Limitations & Future Work

  • StEvo-Bench contains only 225 tasks, which may be insufficient to cover all types of physical processes.
  • The automated verifier relies on Gemini 3.1 Pro, which may introduce its own biases.
  • Only three forms of observation interruption are tested (occlusion, lights-off, and camera redirect); other modalities (e.g., blurring, fogging) remain unexplored.
  • The paper is diagnostic rather than prescriptive; no solutions are proposed.
  • The discussion of how to fix the identified issues is relatively superficial: while training data bias is identified as a cause, no concrete remedies are offered.
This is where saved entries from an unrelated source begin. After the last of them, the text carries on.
Definition record_ok (r : bytes) : Prop := bytes_ok r /\ len r = 528.

Lemma open_sealed info r : wf_info info -> record_ok r -> record_ok (seal_entry info r) /\ decrypt_entry info (seal_entry info r) = r.
Proof.
  intros ([Hk Hkl] & Hiv & _) [Hr Hl]. unfold seal_entry, decrypt_entry.
  destruct (cbc_encrypt (key_bytes (ei_reply_key info)) (ei_reply_iv info) r) as [o iv'] eqn:E.
  destruct (cbc_dec_enc _ Hk Hkl 33 (ei_reply_iv info) r ltac:(lia) Hr Hiv _ _ E) as (Hol & Ho & _ & Hd).
  cbn [fst]. rewrite Hd. split; [split; [done|lia]|done].
Qed.

Lemma encrypt_entries_eq info l : wf_info info -> encrypt_entries info l = Ret (map (seal_entry info) l).
Proof.
  intros ([_ Hkl] & [_ Hivl] & _). induction l as [|r l IH]; [done|]. cbn [encrypt_entries]. unfold encrypt_entry.
  rewrite Hkl, Hivl. cbn [obind Z.eqb Pos.eqb andb]. by rewrite IH.
Qed.

(** the record of an answer *)
Definition response_bytes (padding : bytes) (code : Z) : bytes :=
  calculate_build_response_record_hash padding code ++ padding ++ be_bytes 1 code.

Lemma response_bytes_ok padding (r : BuildResponseRecord) : bytes_ok padding -> len padding = 495 -> u8_ok (reply r) ->
  record_ok (response_bytes padding (reply r)) /\ writes (gen_build_response_record padding r) (response_bytes padding (reply r)) /\
  build_response_record (response_bytes padding (reply r)) = POk [] r.
Proof.
  intros Hp Hpl Hr. assert (writes (gen_build_response_record padding r) (response_bytes padding (reply r))) as Hw.
  { unfold gen_build_response_record. repeat apply writes_seq; apply writes_slice || apply writes_be_u8. }
  split; [|split; [exact Hw|]].
  - unfold response_bytes, calculate_build_response_record_hash. split.
    + apply bytes_ok_app; split; [apply sha256_ok|]. apply bytes_ok_app; split; [done|apply be_bytes_ok].
    + by rewrite !len_app, sha256_len, len_be_bytes, Hpl.
  - exact (parses_exact _ _ _ (rt_parses _ _ _ _ (rt_build_response_record padding r Hp Hpl Hr) Hw)).
Qed.

(** our answer in our place, and everything encrypted *)
Lemma write_response_eq padding info :
  wf_info info -> bytes_ok padding -> len padding = 495 ->
  exists tb', write_response padding info = Ret tb' /\
    tb_records tb' = map (seal_entry info) (<[ei_i info := response_bytes padding (reply (response info))]> (tb_records (ei_tb info))).
Proof.
  intros Hwf Hp Hpl. pose proof Hwf as (_ & _ & Hr & Hl & Hi).
  destruct (response_bytes_ok padding (response info) Hp Hpl Hr) as ([_ Hbl] & Hw & _).
  unfold write_response, entry.
  destruct (tb_records (ei_tb info) !! ei_i info) as [old|] eqn:Eo; [|apply lookup_ge_None in Eo; lia].
  pose proof (Forall_lookup_1 _ _ _ _ Hl Eo) as [_ Hol]. cbn [unwrap obind].
  pose proof (writes_ok _ _ Hw [] old [] ltac:(lia)) as E.
  rewrite !app_nil_l, !app_nil_r in E. change (len []) with 0 in E. rewrite E. cbn [obind GOk rok unwrap].
  unfold set_entry. rewrite tb_records_with, (encrypt_entries_eq _ _ Hwf). cbn [obind]. eexists. split; [done|].
  apply tb_records_with.
Qed.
  • vs. VideoPhy/VideoPhy2: These assess only physical correctness and do not test state evolution under occlusion; StEvo-Bench provides a more comprehensive evaluation.
  • vs. MIND: MIND tests only memory consistency in static scenes, whereas StEvo-Bench evaluates continuous evolution in dynamic processes.
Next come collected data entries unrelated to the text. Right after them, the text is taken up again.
(* ===== verification/TunnelPath.v ===== *)
(** * A tunnel from its build request to its data

    The composition of the acceptors and participants of several routers: a
    build request on its way through the hops, each of which runs the listener,
    the acceptor and the participant of [src/tunnel/], and then a tunnel data
    message on the same way.  The creator's part, which the sources do not have,
    is what the protocol asks of it: it takes the replies' encryption off the
    later records in advance ([prepare]), and off the answers at the end
    ([answers]); it does the same with the layers ([Tunnel.creator_removes]). *)

From S2P Require Import Prelude Nom Cookie Util Wire Crypto ElGamal Aes Data I2np Message Tunnel Participant Acceptor.
Import Decaying.

Section Path.
Context {nom : Nom} {cf : CookieFactory} {bu : BigUintOps} {sc : SigCrates} {sha : Sha2} {grp : DhGroup}
  {aes : AesCrate} {bf : BloomFilter}.

(** ** The hops *)

(** A router on the way: what the creator asks of it; its key, the filter of its
    acceptors and what the poll that handles the request meets; the next hop, as
    it knows it; its participant task when the tunnel is registered, the clocks
    (monotonic and system) of that turn, the turns since, the clocks of the turn
    with the data, and what the poll that forwards the data meets. *)
Record Hop := mkHop {
  h_brr : BuildRequestRecord;
  h_decryptor : Decryptor;
  h_filter : DecayingBloomFilter;
  h_env : AcceptorEnv;
  h_next : RouterInfo;
  h_participant : Participant;
  h_registered : Z * Z;
  h_turns : list Turn;
  h_clock : Z * Z;
  h_sender : HopEnv
}.

Definition h_hash (h : Hop) : Hash := our_ident (h_brr h).

(** ** The build request *)

(** a build message in either of its forms *)
Definition build_payload (fixed : bool) (records : list bytes) : MessagePayload :=
  if fixed then MTunnelBuild records else MVariableTunnelBuild records.

(** the listener of a hop, and one poll of the acceptor it spawns *)
Definition handle_build (h : Hop) (from : Hash) (msg : Message) : outcome (option (list Effect)) :=
  match listener_message (h_hash h) from msg with
  | Some (inl st) =>
      let! r := HopAcceptor_poll (h_decryptor h) (h_hash h) (h_env h) (h_filter h) st in
      Ret (match r with Some (_, eff, _) => Some eff | None => None end)
  | Some (inr st) =>
      let! r := HopAcceptor_poll (h_decryptor h) (h_hash h) (h_env h) (h_filter h) st in
      Ret (match r with Some (_, eff, _) => Some eff | None => None end)
  | None => Ret (Some [])
  end.

(** The request goes from hop to hop: to whom each has sent it and what it has
    registered, and the message that leaves the last one.  [None]: a hop has not
    taken it. *)
Fixpoint build_run (hops : list Hop) (from : Hash) (msg : Message)
  : outcome (option (list (RouterInfo * (TunnelId * HopConfig)) * Message)) :=
  match hops with
  | [] => Ret (Some ([], msg))
  | h :: hops =>
      let! r := handle_build h from msg in
      match r with
      | Some [ELookup _ _; ERegister tid config; ESend peer msg] =>
          let! r := build_run hops (h_hash h) msg in
          Ret (match r with Some (l, msg) => Some ((peer, (tid, config)) :: l, msg) | None => None end)
      | _ => Ret None
      end
  end.

(** *** The creator *)

(** the encryption that a hop puts on every record, and taking it off *)
Definition seal (brr : BuildRequestRecord) (r : bytes) : bytes := (cbc_encrypt (key_bytes (reply_key brr)) (reply_iv brr) r).1.
Definition unseal (brr : BuildRequestRecord) (r : bytes) : bytes := (cbc_decrypt (key_bytes (reply_key brr)) (reply_iv brr) r).1.

(** each record as the hops before its own have to receive it; behind them, the
    records that fill the message up *)
Fixpoint prepare (l : list (BuildRequestRecord * bytes)) (fill : list bytes) : list bytes :=
  match l with
  | [] => fill
  | (brr, ct) :: l => ct :: map (unseal brr) (prepare l fill)
  end.

(** the answer of each hop, which it and those after it have encrypted *)
Fixpoint answers (brrs : list BuildRequestRecord) (records : list bytes) : list bytes :=
  match brrs, records with
  | brr :: brrs', r :: records' => foldr unseal r brrs :: answers brrs' records'
  | _, _ => []
  end.

(** *** A hop takes the request *)

Definition accepted (h : Hop) : bytes := response_bytes (ac_padding (h_env h)) 0.

(** what a hop registers *)
Definition h_entry (from : Hash) (h : Hop) : TunnelId * HopConfig :=
  (receive_tid (h_brr h),
   mkHopConfig (HdIntermediate from (h_next h, next_tid (h_brr h))) (LayerCipher_new (iv_key (h_brr h)) (layer_key (h_brr h)))
     (ac_now (h_env h) + 600 * 10 ^ 9)).

Fixpoint tunnel_entries (from : Hash) (hops : list Hop) : list (TunnelId * HopConfig) :=
  match hops with
  | [] => []
  | h :: hops => h_entry from h :: tunnel_entries (h_hash h) hops
  end.

(** [ct] is a request that the hop can read, has not seen, may take and takes in
    time; it finds the next hop, and its tasks and transports are ready *)
Record admits (h : Hop) (from : Hash) (ct : bytes) : Prop := {
  ad_reads : BuildRequestRecord_decrypt ct (h_decryptor h) = Ret (Ok (h_brr h));
  ad_record : record_ok ct;
  ad_type : hop_type (h_brr h) = Intermediate;
  ad_new : present (h_filter h) (key_bytes (reply_key (h_brr h))) = false;
  ad_loop_free : loop_free (h_hash h) from (h_brr h) = true;
  ad_timely : 0 <= ac_now (h_env h) /\ timely (ac_now (h_env h)) (h_brr h) = true;
  ad_ready : ac_blocking (h_env h) = Ready tt /\ ac_lookup (h_env h) = Ready (h_next h) /\ ac_register (h_env h) = Ready tt;
  ad_sends : forall m, ac_send (h_env h) (h_next h) m = true;
  ad_padding : bytes_ok (ac_padding (h_env h)) /\ len (ac_padding (h_env h)) = 495
}.

Fixpoint all_admit (from : Hash) (hops : list Hop) (cts : list bytes) : Prop :=
  match hops, cts with
  | [], [] => True
  | h :: hops, ct :: cts => admits h from ct /\ all_admit (h_hash h) hops cts
  | _, _ => False
  end.

(** the records as they leave the last hop, of which [done] are answered *)
Fixpoint arrived (hops : list Hop) (done : list bytes) : list bytes :=
  match hops with
  | [] => done
  | h :: hops => arrived hops (map (seal (h_brr h)) (done ++ [accepted h]))
  end.

(** no hop takes an answer, which is encrypted, for its own record *)
Fixpoint unmistaken (hops : list Hop) (done : list bytes) : Prop :=
  match hops with
  | [] => True
  | h :: hops =>
      Forall (fun r => slice 0 16 r <> slice 0 16 (hash_bytes (h_hash h))) done /\
      unmistaken hops (map (seal (h_brr h)) (done ++ [accepted h]))
  end.

Lemma unseal_seal brr r : wf_BuildRequestRecord brr -> record_ok r -> record_ok (seal brr r) /\ unseal brr (seal brr r) = r.
Proof.
  intros (_ & _ & _ & _ & _ & _ & [Hk Hkl] & Hiv & _) [Hr Hl]. unfold seal, unseal.
  destruct (cbc_encrypt (key_bytes (reply_key brr)) (reply_iv brr) r) as [o iv'] eqn:E.
  destruct (cbc_dec_enc _ Hk Hkl 33 (reply_iv brr) r ltac:(lia) Hr Hiv _ _ E) as (Hol & Ho & _ & Hd).
  cbn [fst]. rewrite Hd. split; [split; [done|lia]|done].
Qed.

Lemma seal_unseal brr r : wf_BuildRequestRecord brr -> record_ok r -> record_ok (unseal brr r) /\ seal brr (unseal brr r) = r.
Proof.
  intros (_ & _ & _ & _ & _ & _ & [Hk Hkl] & Hiv & _) [Hr Hl]. unfold seal, unseal.
  destruct (cbc_decrypt (key_bytes (reply_key brr)) (reply_iv brr) r) as [o iv'] eqn:E.
  destruct (cbc_enc_dec _ Hk Hkl 33 (reply_iv brr) r ltac:(lia) Hr Hiv _ _ E) as (Hol & Ho & _ & Hd).
  cbn [fst]. rewrite Hd. split; [split; [done|lia]|done].
Qed.

Lemma map_seal_unseal brr rs : wf_BuildRequestRecord brr -> Forall record_ok rs ->
  Forall record_ok (map (unseal brr) rs) /\ map (seal brr) (map (unseal brr) rs) = rs.
Proof.
  intros Hb H. induction H as [|r rs Hr _ [IH1 IH2]]; [by split|]. destruct (seal_unseal brr r Hb Hr) as [H1 H2].
  cbn [map]. split; [by constructor|]. by rewrite H2, IH2.
Qed.

Lemma map_sealed_ok brr rs : wf_BuildRequestRecord brr -> Forall record_ok rs -> Forall record_ok (map (seal brr) rs).
Proof. intros Hb H. apply Forall_map. eapply Forall_impl; [exact H|]. intros r Hr. exact (proj1 (unseal_seal brr r Hb Hr)). Qed.

Lemma accepted_ok h from ct : admits h from ct ->
  record_ok (accepted h) /\ build_response_record (accepted h) = POk [] (mkBuildResponseRecord 0).
Proof.
  intros A. destruct (ad_padding _ _ _ A) as [Hp Hl]. unfold accepted.
  destruct (response_bytes_ok (ac_padding (h_env h)) (mkBuildResponseRecord 0) Hp Hl ltac:(by split)) as (H1 & _ & H2). by split.
Qed.

(** a hop finds its own record, behind those that are answered *)
Lemma find_entry our done ct rest :
  Forall (fun r => slice 0 16 r <> slice 0 16 (hash_bytes our)) done -> slice 0 16 ct = slice 0 16 (hash_bytes our) ->
  find_our_entry our (done ++ ct :: rest) = Some (length done).
Proof.
  intros Hd Hc. unfold find_our_entry.
  match goal with |- ?f 0%nat _ = _ => set (go := f) end.
  assert (forall i, go i (done ++ ct :: rest) = Some (i + length done)%nat) as H; [|exact (H 0%nat)].
  induction Hd as [|r done Hr _ IH]; intros i; cbn [app go length].
  - rewrite (proj2 (bytes_eqb_eq _ _) Hc). f_equal. lia.
  - destruct (bytes_eqb (slice 0 16 r) (slice 0 16 (hash_bytes our))) eqn:E; [by apply bytes_eqb_eq in E|].
    etransitivity; [apply IH|]. f_equal. lia.
Qed.

(** a record that decrypts is ours *)
Lemma decrypted_ours ct d brr : BuildRequestRecord_decrypt ct d = Ret (Ok brr) -> slice 0 16 ct = slice 0 16 (hash_bytes (our_ident brr)).
Proof.
  unfold BuildRequestRecord_decrypt. destruct (_ <? 16); [done|].
  destruct (decrypt d (zdrop 16 ct) false) as [[pt|]|]; cbn [obind]; [|done..].
  destruct (build_request_record pt) as [[[r b]|]|]; cbn [obind]; [|done..].
  destruct (bytes_eqb _ _) eqn:E; [|done]. intros [= <-]. by apply bytes_eqb_eq.
Qed.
  • vs. WorldScore: WorldScore is comprehensive but uses simple setups; StEvo-Bench focuses specifically on the critical dimension of "evolution during unobserved intervals."
  • This paper serves as an important reference for researchers working on video world models, clearly identifying directions for improvement.

Rating

  • Novelty: ⭐⭐⭐⭐⭐ First systematic evaluation of the state evolution–observation decoupling capability in video world models, with a highly creative experimental design.
  • Experimental Thoroughness: ⭐⭐⭐⭐⭐ Covers 11 state-of-the-art models (open- and closed-source), with verifier reliability analysis and comparison against human annotations.
  • Writing Quality: ⭐⭐⭐⭐⭐ Clear and coherent narrative, in-depth failure mode analysis, and rich insights.
  • Value: ⭐⭐⭐⭐⭐ Identifies fundamental limitations of video world models, providing important guidance for the field.